:: Assigned task ::
I need the lines below from the one with "(** ** Witnesses *)" down to the one with "exists el l" reproduced exactly, both ends included, and nothing else.

Items from a dataset
*****

Lemma send_sends fd d i r i1 : send fd d i = Done r i1 -> Forall not_broken (sends i) -> Forall not_broken (sends i1).
Proof. unfold send. destruct (sends i) as [|[k| |] rest]; intros E; simplify_eq; by inversion 1. Qed.

Lemma send_again fd d i i1 : send fd d i = Done Again i1 -> forall fd', written fd' i1 = written fd' i.
Proof. unfold send. by destruct (sends i) as [|[k| |] rest]; intros E; simplify_eq. Qed.

Lemma data_for_snoc fd l fd' d : data_for fd (l ++ [(fd', d)]) = data_for fd l ++ (if decide (fd' = fd) then d else []).
Proof.
  unfold data_for. rewrite filter_app, fmap_app, concat_app. f_equal. rewrite filter_cons, filter_nil. cbn.
  destruct (decide (fd' = fd)); [apply app_nil_r|done].
Qed.

Lemma write_step el i malloc_ok fd d el' i' :
  queue_ok el -> zlen (write_queue el) < INT_MAX -> fd ∉ (wb_fd <$> write_queue el) ->
  event_loop_write malloc_ok fd d el i = Done (0, el') i' ->
  queue_ok el' /\ zlen (write_queue el') <= zlen (write_queue el) + 1
  /\ (Forall not_broken (sends i) -> Forall not_broken (sends i'))
  /\ forall fd', written fd' i' ++ queued fd' (write_queue el')
       = written fd' i ++ queued fd' (write_queue el) ++ (if decide (fd = fd') then d else []).
Proof.
  intros (Hm & Hc & Hnd & Hok & Hw) Hmax Hfd E. unfold event_loop_write in E.
  apply bind_Done in E as (r & i1 & E1 & E). pose proof (send_sends _ _ _ _ _ E1) as Hs. destruct r as [n| |].
  - destruct (Z.eqb_spec n (zlen d)) as [Hn|]; [|done]. unfold call in E. rewrite Hw in E. cbv [mbind M_bind mret M_ret] in E.
    injection E as <- <-. destruct (send_whole fd d i n i1 E1 Hn) as [H1 H2]. split_and!; try done; [lia|].
    intros fd'. destruct (decide (fd = fd')) as [<-|Hne]; [|by rewrite H2, app_nil_r by congruence].
    by rewrite H1, queued_none, app_nil_r by done.
  - unfold lock in E. rewrite Hm in E. cbn [mutex_lock mbind res_bind] in E.
    cbv [mbind M_bind mret M_ret of_res] in E. destruct malloc_ok; cbn [negb] in E; [|done].
    injection E as <- <-. pose proof (send_again _ _ _ _ E1) as Hs1. unfold queue_ok. cbn.
    rewrite fmap_app, zlen_snoc, Hc. pose proof (zlen_nonneg (write_queue el)).
    split_and!; try done; [by apply i32_small; unfold INT_MAX in *; lia| | |].
    + apply NoDup_app. split_and!; [done| |by apply NoDup_singleton]. cbn. intros x Hx Hx'.
      apply list_elem_of_singleton in Hx'. subst x. done.
    + apply Forall_app. split; [done|]. constructor; [|done]. unfold buf_ok. cbn. pose proof (zlen_nonneg d). lia.
    + intros fd'. change (concat _) with (queued fd' (write_queue el ++ [mkWriteBuf d 0 fd])).
      rewrite Hs1, queued_app, queued_cons. f_equal. f_equal. unfold rest_of, queued. cbn. rewrite drop_0. apply app_nil_r.
  - done.
Qed.

Lemma flush_step el i el' i' :
  queue_ok el -> zlen (write_queue el) <= INT_MAX -> Forall not_broken (sends i) ->
  flush_write_queue el i = Done el' i' ->
  queue_ok el' /\ zlen (write_queue el') <= zlen (write_queue el) /\ Forall not_broken (sends i')
  /\ forall fd, written fd i' ++ queued fd (write_queue el') = written fd i ++ queued fd (write_queue el).
Proof.
  intros (Hm & Hc & Hnd & Hok & Hw) Hmax Hs E. unfold flush_write_queue, lock in E. rewrite Hm in E.
  apply bind_Done in E as (el1 & i1 & [= <- <-] & E). apply bind_Done in E as ([q el2] & i2 & E2 & [= <- <-]).
  apply flush_bufs_spec in E2 as (H1 & H2 & H3 & H4 & ->); [|done|done|done|cbn; lia].
  cbn in H1, H4. unfold queue_ok. cbn. apply sublist_length in H1 as Hlen. rewrite !length_fmap in Hlen.
  split_and!; try done; [lia|by eapply sublist_NoDup|unfold zlen; lia].
Qed.

(** C35: Data for which a socket has no room waits in the queue, and the queue keeps the streams.  In any sequence of
    flushes and of at most 2^31 - 1 calls of [event_loop_write] that return 0 - the socket took all of the data or answered EAGAIN; a
    first send that takes only a part returns -1, and the rest is lost - made only for
    descriptors for which nothing waits, from an empty queue, without an [on_write] callback (the server sets none) and while no socket breaks,
    what a socket has taken followed by what waits for it is exactly the data written to its
    descriptor, in order, whatever pieces the flushes can send; the count of the queue is its length. *)
Theorem queue_keeps_streams el i l el' i' :
  queue_ok el -> write_queue el = [] -> Forall not_broken (sends i) -> zlen l <= INT_MAX ->
  served el i l el' i' ->
  write_queue_count el' = zlen (write_queue el')
  /\ forall fd, written fd i' ++ queued fd (write_queue el') = written fd i ++ data_for fd l.
Proof.
  intros Hq He Hs Hl H.
  enough (queue_ok el' /\ zlen (write_queue el') <= zlen l /\ Forall not_broken (sends i')
          /\ forall fd, written fd i' ++ queued fd (write_queue el') = written fd i ++ data_for fd l) as (H1 & _ & _ & H2)
    by (split; [apply H1|done]).
  induction H as [el i|el i l el1 i1 m fd d el2 i2 H1 IH Hfd E|el i l el1 i1 el2 i2 H1 IH E].
  - rewrite He. by split_and!.
  - rewrite zlen_snoc in *. destruct (IH Hq He Hs) as (Hq1 & Hn & Hs1 & Hw); [lia|].
    destruct (write_step el1 i1 m fd d el2 i2 Hq1 ltac:(lia) Hfd E) as (Hq2 & Hn2 & Hs2 & Hw2).
    split_and!; [done|lia|by apply Hs2|]. intros fd'. by rewrite Hw2, app_assoc, Hw, data_for_snoc, app_assoc.
  - destruct (IH Hq He Hs Hl) as (Hq1 & Hn & Hs1 & Hw).
    destruct (flush_step el1 i1 el2 i2 Hq1 ltac:(lia) Hs1 E) as (Hq2 & Hn2 & Hs2 & Hw2).
    split_and!; [done|lia|done|]. intros fd'. by rewrite Hw2.
Qed.

(** A write does not look at the queue: data written while earlier data of the same
    descriptor still waits is sent before it, if the socket takes it. *)
Theorem write_overtakes el i malloc_ok fd d n rest :
  on_write (cbs el) = None -> sends i = Accepts n :: rest -> (length d <= n)%nat ->
  exists i', event_loop_write malloc_ok fd d el i = Done (0, el) i' /\ written fd i' = written fd i ++ d.
Proof.
  intros Hw Hs Hn. unfold event_loop_write, send, call. rewrite Hw. cbv [mbind M_bind]. rewrite Hs.
  rewrite take_ge, Z.eqb_refl by done. eexists. split; [done|]. by rewrite written_put.
Qed.
End Queue.

(** ** Witnesses *)

(** Four entries, two calls before the counters wrap. *)
Definition small_ring : io_ring :=
  mkRing 5 (replicate 4 (mkSqe 0 0 0 0)) (replicate 4 0) (2 ^ 32 - 2) 0 7 3 4 (2 ^ 32 - 2) (2 ^ 32 - 2) 0 0
    (Some SQ_RING) (Some SQES) (Some SQ_RING) 4096 4096 4096 1 false.

Lemma ring_is_bounded_queue_witness :
  (get_sqes 6 small_ring).1 = [2; 3; 0; 1] /\ pending (get_sqes 6 small_ring).2 = [2; 3; 0; 1]
  /\ (iouring_submit (get_sqes 6 small_ring).2).1 = Some 4.
Proof.
  assert (ring_wf small_ring) as H.
  { unfold ring_wf. split; [by exists 2|]. by vm_compute. }
  pose proof (ring_is_bounded_queue small_ring 6 H) as Hq.
  destruct (get_sqes 6 small_ring) as [l r] eqn:E. vm_compute in E. injection E as <- <-.
  destruct Hq as (E & _ & _ & _ & _ & _ & _ & _ & Hs). split; [done|]. split; [exact E|].
  by etrans; [apply Hs|].
Defined.

(** Two listeners, 7 and 8: the kernel is given the accept on 7 twice. *)
Lemma submissions_name_one_entry_witness :
  exists r', submit_accepts [7; 8] (set_sq 0 0 0 small_ring) 0 = Ok (2, r')
    /\ entries_read 0 (iouring_submit r').2 = [Some (accept_sqe 7); Some (accept_sqe 7)].
Proof.
  destruct (submit_accepts [7; 8] (set_sq 0 0 0 small_ring) 0) as [[n r']|] eqn:E; [|done].
  assert (ring_wf (set_sq 0 0 0 small_ring)) as H.
  { unfold ring_wf. split; [by exists 2|]. by vm_compute. }
  pose proof (submissions_name_one_entry [7; 8] _ n r' H eq_refl E) as Hq.
  vm_compute in E. injection E as <- <-. eexists. split; [done|]. exact Hq.
Defined.

(** The first attempt is refused, the second gives rings in one mapping. *)
Definition demo_params : io_uring_params := mkParams false true 1 512 1024 64 64 511 512 1023 (replicate 512 0).
Definition demo_setup : setup_env := mkSetupEnv (-1) demo_params 9 demo_params 4096 true true true.

Lemma demo_params_ok : params_ok 4096 demo_params.
Proof. split; [by exists 12|done]. Qed.

Lemma loop_resources_balanced_witness :
  exists el l l', event_loop_create (mkEventLoopConfig true true 10 100 0 false 0 512 true) true 3 4 5 demo_setup tt = (Some el, l)
    /\ use_io_uring (opts el) = true /\ event_loop_destroy el = Ok l' /\ held (l ++ l') [] = Some [].
Proof.
  pose proof (loop_resources_balanced (mkEventLoopConfig true true 10 100 0 false 0 512 true) true 3 4 5 demo_setup tt
    demo_params_ok demo_params_ok) as H.
  destruct (event_loop_create _ _ _ _ _ _ _) as [[el|] l] eqn:E; [|by vm_compute in E].
  destruct H as (l' & H1 & H2). exists el, l, l'. split_and!; [done| |done..].
  vm_compute in E. by injection E as <- <-.
Defined.

Definition bare_loop (u : bool) : EventLoop bool :=
  mkEventLoop (mkLoopOpts 3 4 u true 64 100 0 false 0 u false) (mkCallbacks None None None None None) [7] [] 0 Unlocked
    no_ring [] 0 true 0 [].

Definition no_completions : completions := mkCompletions 0 [] (fun _ => true).

Lemma accept_error_spins_witness :
  event_loop_run id (mkLoopEnv (Events [mkEpollEvent 7 1; mkEpollEvent 8 1]) (replicate 1000 Accept_failed) true
    no_completions no_completions) (bare_loop false) (mkIo [] [] (fun _ => 0) 0 ∅ [] [] false) = Waiting.
Proof.
  by apply (accept_error_spins id (bare_loop false) _ [mkEpollEvent 8 1] 7 1).
Defined.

*****

:: Expected answer ::
(** ** Witnesses *)

(** Four entries, two calls before the counters wrap. *)
Definition small_ring : io_ring :=
  mkRing 5 (replicate 4 (mkSqe 0 0 0 0)) (replicate 4 0) (2 ^ 32 - 2) 0 7 3 4 (2 ^ 32 - 2) (2 ^ 32 - 2) 0 0
    (Some SQ_RING) (Some SQES) (Some SQ_RING) 4096 4096 4096 1 false.

Lemma ring_is_bounded_queue_witness :
  (get_sqes 6 small_ring).1 = [2; 3; 0; 1] /\ pending (get_sqes 6 small_ring).2 = [2; 3; 0; 1]
  /\ (iouring_submit (get_sqes 6 small_ring).2).1 = Some 4.
Proof.
  assert (ring_wf small_ring) as H.
  { unfold ring_wf. split; [by exists 2|]. by vm_compute. }
  pose proof (ring_is_bounded_queue small_ring 6 H) as Hq.
  destruct (get_sqes 6 small_ring) as [l r] eqn:E. vm_compute in E. injection E as <- <-.
  destruct Hq as (E & _ & _ & _ & _ & _ & _ & _ & Hs). split; [done|]. split; [exact E|].
  by etrans; [apply Hs|].
Defined.

(** Two listeners, 7 and 8: the kernel is given the accept on 7 twice. *)
Lemma submissions_name_one_entry_witness :
  exists r', submit_accepts [7; 8] (set_sq 0 0 0 small_ring) 0 = Ok (2, r')
    /\ entries_read 0 (iouring_submit r').2 = [Some (accept_sqe 7); Some (accept_sqe 7)].
Proof.
  destruct (submit_accepts [7; 8] (set_sq 0 0 0 small_ring) 0) as [[n r']|] eqn:E; [|done].
  assert (ring_wf (set_sq 0 0 0 small_ring)) as H.
  { unfold ring_wf. split; [by exists 2|]. by vm_compute. }
  pose proof (submissions_name_one_entry [7; 8] _ n r' H eq_refl E) as Hq.
  vm_compute in E. injection E as <- <-. eexists. split; [done|]. exact Hq.
Defined.

(** The first attempt is refused, the second gives rings in one mapping. *)
Definition demo_params : io_uring_params := mkParams false true 1 512 1024 64 64 511 512 1023 (replicate 512 0).
Definition demo_setup : setup_env := mkSetupEnv (-1) demo_params 9 demo_params 4096 true true true.

Lemma demo_params_ok : params_ok 4096 demo_params.
Proof. split; [by exists 12|done]. Qed.

Lemma loop_resources_balanced_witness :
  exists el l l', event_loop_create (mkEventLoopConfig true true 10 100 0 false 0 512 true) true 3 4 5 demo_setup tt = (Some el, l)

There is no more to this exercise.